## AIM OF THE TASK
Only an exact repetition of all the entries will be accepted.

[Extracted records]

Lemma createServiceMember_members attr zone name ip cfgs c r c' :
  createServiceMember attr zone name ip cfgs c = (inl r, c') ->
  (exists old, findMember (attr_ServiceUUID attr) name c = Some old /\
               members c' = members c) \/
  (findMember (attr_ServiceUUID attr) name c = None /\
   exists m, members c' = members c ++ [m] /\
             mem_ServiceUUID m = attr_ServiceUUID attr /\
             mem_MemberName m = name).
Proof.
  unfold createServiceMember. intros H.
  apply andThen_inl in H. destruct H as (primary & c1 & H1 & H).
  apply andThen_inl in H. destruct H as (journal & c2 & H2 & H).
  apply andThen_inl in H. destruct H as (c3 & c3' & H3 & H).
  injection H3 as <- <-.
  assert (Hm1 : members c1 = members c)
    by (eapply keeps_run; [apply keeps_CreateVolume | exact H1]).
  assert (Hm2 : members c2 = members c1).
  { destruct (String.eqb _ ""); [injection H2 as _ <-; reflexivity|].
    eapply keeps_run; [apply keeps_CreateVolume | exact H2]. }
  assert (Hf : findMember (attr_ServiceUUID attr) name c2 =
               findMember (attr_ServiceUUID attr) name c)
    by (unfold findMember; congruence).
  rewrite Hf in H.
  destruct (findMember (attr_ServiceUUID attr) name c) as [old|] eqn:Hfind.
  - left. exists old. split; [reflexivity|].
    destruct (ServiceMember_eqb old _); [|discriminate].
    injection H as _ <-. congruence.
  - right. split; [reflexivity|].
    apply andThen_inl in H. destruct H as ([] & c4 & H4 & H).
    apply andThen_inl in H. destruct H as ([] & c5 & H5 & H).
    injection H as _ <-. injection H4 as <-.
    exists (mkServiceMember (attr_ServiceUUID attr) name zone ip
              (mkMemberVolumes primary (sv_PrimaryDeviceName (attr_Volumes attr))
                 journal (sv_JournalDeviceName (attr_Volumes attr))) cfgs).
    split; [|split; reflexivity].
    rewrite (keeps_run _ _ _ _ (keeps_assignStaticIP ip name) H5).
    simpl. congruence.
Qed.

Lemma createMember_members req attr i c c' :
  createMember PF req attr i c = (inl tt, c') ->
  let name := utils.GenServiceMemberName (ServiceName (Service_ req)) (Z.of_nat i) in
  (exists old, findMember (attr_ServiceUUID attr) name c = Some old /\
               members c' = members c) \/
  (findMember (attr_ServiceUUID attr) name c = None /\
   exists m, members c' = members c ++ [m] /\
             mem_ServiceUUID m = attr_ServiceUUID attr /\
             mem_MemberName m = name).
Proof.
  intros H name. unfold createMember in H. fold name in H.
  destruct (nth_error (ReplicaConfigs req) i) as [replicaCfg|]; [|discriminate].
  apply andThen_inl in H. destruct H as (cfgs & c1 & H1 & H).
  apply andThen_inl in H. destruct H as (ip & c2 & H2 & H).
  apply andThen_inl in H. destruct H as (m0 & c3 & H3 & H).
  assert (Hm1 : members c1 = members c)
    by (eapply keeps_run; [apply keeps_createConfigFiles | exact H1]).
  assert (Hm2 : members c2 = members c1).
  { destruct (attr_RequireStaticIP attr).
    - eapply keeps_run; [apply keeps_memberStaticIP | exact H2].
    - injection H2 as _ <-. reflexivity. }
  assert (Hm4 : members c' = members c3).
  { destruct (attr_RegisterDNS attr && attr_RequireStaticIP attr).
    - eapply keeps_run; [apply keeps_UpsertRecord | exact H].
    - injection H as <-. reflexivity. }
  apply createServiceMember_members in H3.
  assert (Hf : findMember (attr_ServiceUUID attr) name c2 =
               findMember (attr_ServiceUUID attr) name c)
    by (unfold findMember; congruence).
  rewrite Hf in H3.
  destruct H3 as [(old & Hold & Hm3)|(Hnone & m & Hm3 & Hu & Hn)].
  - left. exists old. split; [exact Hold | congruence].
  - right. split; [exact Hnone|]. exists m. split; [congruence | auto].
Qed.

Lemma member_name_injective (s : string) (i j : nat) :
  (Z.of_nat i <= utils.int64Max)%Z -> (Z.of_nat j <= utils.int64Max)%Z ->
  utils.GenServiceMemberName s (Z.of_nat i) = utils.GenServiceMemberName s (Z.of_nat j) ->
  i = j.
Proof.
  intros Hi Hj Heq.
  pose proof (index_of_generated_name s (Z.of_nat i) ltac:(lia)) as Ri.
  pose proof (index_of_generated_name s (Z.of_nat j) ltac:(lia)) as Rj.
  rewrite Heq in Ri. rewrite Ri in Rj. injection Rj as Hz. lia.
Qed.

## RESULT
Lemma createServiceMember_members attr zone name ip cfgs c r c' :
  createServiceMember attr zone name ip cfgs c = (inl r, c') ->
  (exists old, findMember (attr_ServiceUUID attr) name c = Some old /\
               members c' = members c) \/
  (findMember (attr_ServiceUUID attr) name c = None /\
   exists m, members c' = members c ++ [m] /\
             mem_ServiceUUID m = attr_ServiceUUID attr /\
             mem_MemberName m = name).
Proof.
  unfold createServiceMember. intros H.
  apply andThen_inl in H. destruct H as (primary & c1 & H1 & H).
  apply andThen_inl in H. destruct H as (journal & c2 & H2 & H).
  apply andThen_inl in H. destruct H as (c3 & c3' & H3 & H).
  injection H3 as <- <-.
  assert (Hm1 : members c1 = members c)
    by (eapply keeps_run; [apply keeps_CreateVolume | exact H1]).
  assert (Hm2 : members c2 = members c1).
  { destruct (String.eqb _ ""); [injection H2 as _ <-; reflexivity|].
    eapply keeps_run; [apply keeps_CreateVolume | exact H2]. }
  assert (Hf : findMember (attr_ServiceUUID attr) name c2 =
               findMember (attr_ServiceUUID attr) name c)
    by (unfold findMember; congruence).
  rewrite Hf in H.
  destruct (findMember (attr_ServiceUUID attr) name c) as [old|] eqn:Hfind.
  - left. exists old. split; [reflexivity|].
    destruct (ServiceMember_eqb old _); [|discriminate].
    injection H as _ <-. congruence.
  - right. split; [reflexivity|].
    apply andThen_inl in H. destruct H as ([] & c4 & H4 & H).
    apply andThen_inl in H. destruct H as ([] & c5 & H5 & H).
    injection H as _ <-. injection H4 as <-.
    exists (mkServiceMember (attr_ServiceUUID attr) name zone ip
              (mkMemberVolumes primary (sv_PrimaryDeviceName (attr_Volumes attr))
                 journal (sv_JournalDeviceName (attr_Volumes attr))) cfgs).
    split; [|split; reflexivity].
    rewrite (keeps_run _ _ _ _ (keeps_assignStaticIP ip name) H5).
    simpl. congruence.
Qed.

Lemma createMember_members req attr i c c' :
  createMember PF req attr i c = (inl tt, c') ->
  let name := utils.GenServiceMemberName (ServiceName (Service_ req)) (Z.of_nat i) in
  (exists old, findMember (attr_ServiceUUID attr) name c = Some old /\
               members c' = members c) \/
  (findMember (attr_ServiceUUID attr) name c = None /\
   exists m, members c' = members c ++ [m] /\
             mem_ServiceUUID m = attr_ServiceUUID attr /\
             mem_MemberName m = name).
Proof.
  intros H name. unfold createMember in H. fold name in H.
  destruct (nth_error (ReplicaConfigs req) i) as [replicaCfg|]; [|discriminate].
  apply andThen_inl in H. destruct H as (cfgs & c1 & H1 & H).
  apply andThen_inl in H. destruct H as (ip & c2 & H2 & H).
  apply andThen_inl in H. destruct H as (m0 & c3 & H3 & H).
  assert (Hm1 : members c1 = members c)
    by (eapply keeps_run; [apply keeps_createConfigFiles | exact H1]).
  assert (Hm2 : members c2 = members c1).
  { destruct (attr_RequireStaticIP attr).
    - eapply keeps_run; [apply keeps_memberStaticIP | exact H2].
    - injection H2 as _ <-. reflexivity. }
  assert (Hm4 : members c' = members c3).
  { destruct (attr_RegisterDNS attr && attr_RequireStaticIP attr).
    - eapply keeps_run; [apply keeps_UpsertRecord | exact H].
    - injection H as <-. reflexivity. }
  apply createServiceMember_members in H3.
  assert (Hf : findMember (attr_ServiceUUID attr) name c2 =
               findMember (attr_ServiceUUID attr) name c)
    by (unfold findMember; congruence).
  rewrite Hf in H3.
  destruct H3 as [(old & Hold & Hm3)|(Hnone & m & Hm3 & Hu & Hn)].
  - left. exists old. split; [exact Hold | congruence].
  - right. split; [exact Hnone|]. exists m. split; [congruence | auto].
Qed.

Lemma member_name_injective (s : string) (i j : nat) :
  (Z.of_nat i <= utils.int64Max)%Z -> (Z.of_nat j <= utils.int64Max)%Z ->
  utils.GenServiceMemberName s (Z.of_nat i) = utils.GenServiceMemberName s (Z.of_nat j) ->
  i = j.
Proof.
  intros Hi Hj Heq.
  pose proof (index_of_generated_name s (Z.of_nat i) ltac:(lia)) as Ri.
  pose proof (index_of_generated_name s (Z.of_nat j) ltac:(lia)) as Rj.
  rewrite Heq in Ri. rewrite Ri in Rj. injection Rj as Hz. lia.
Qed.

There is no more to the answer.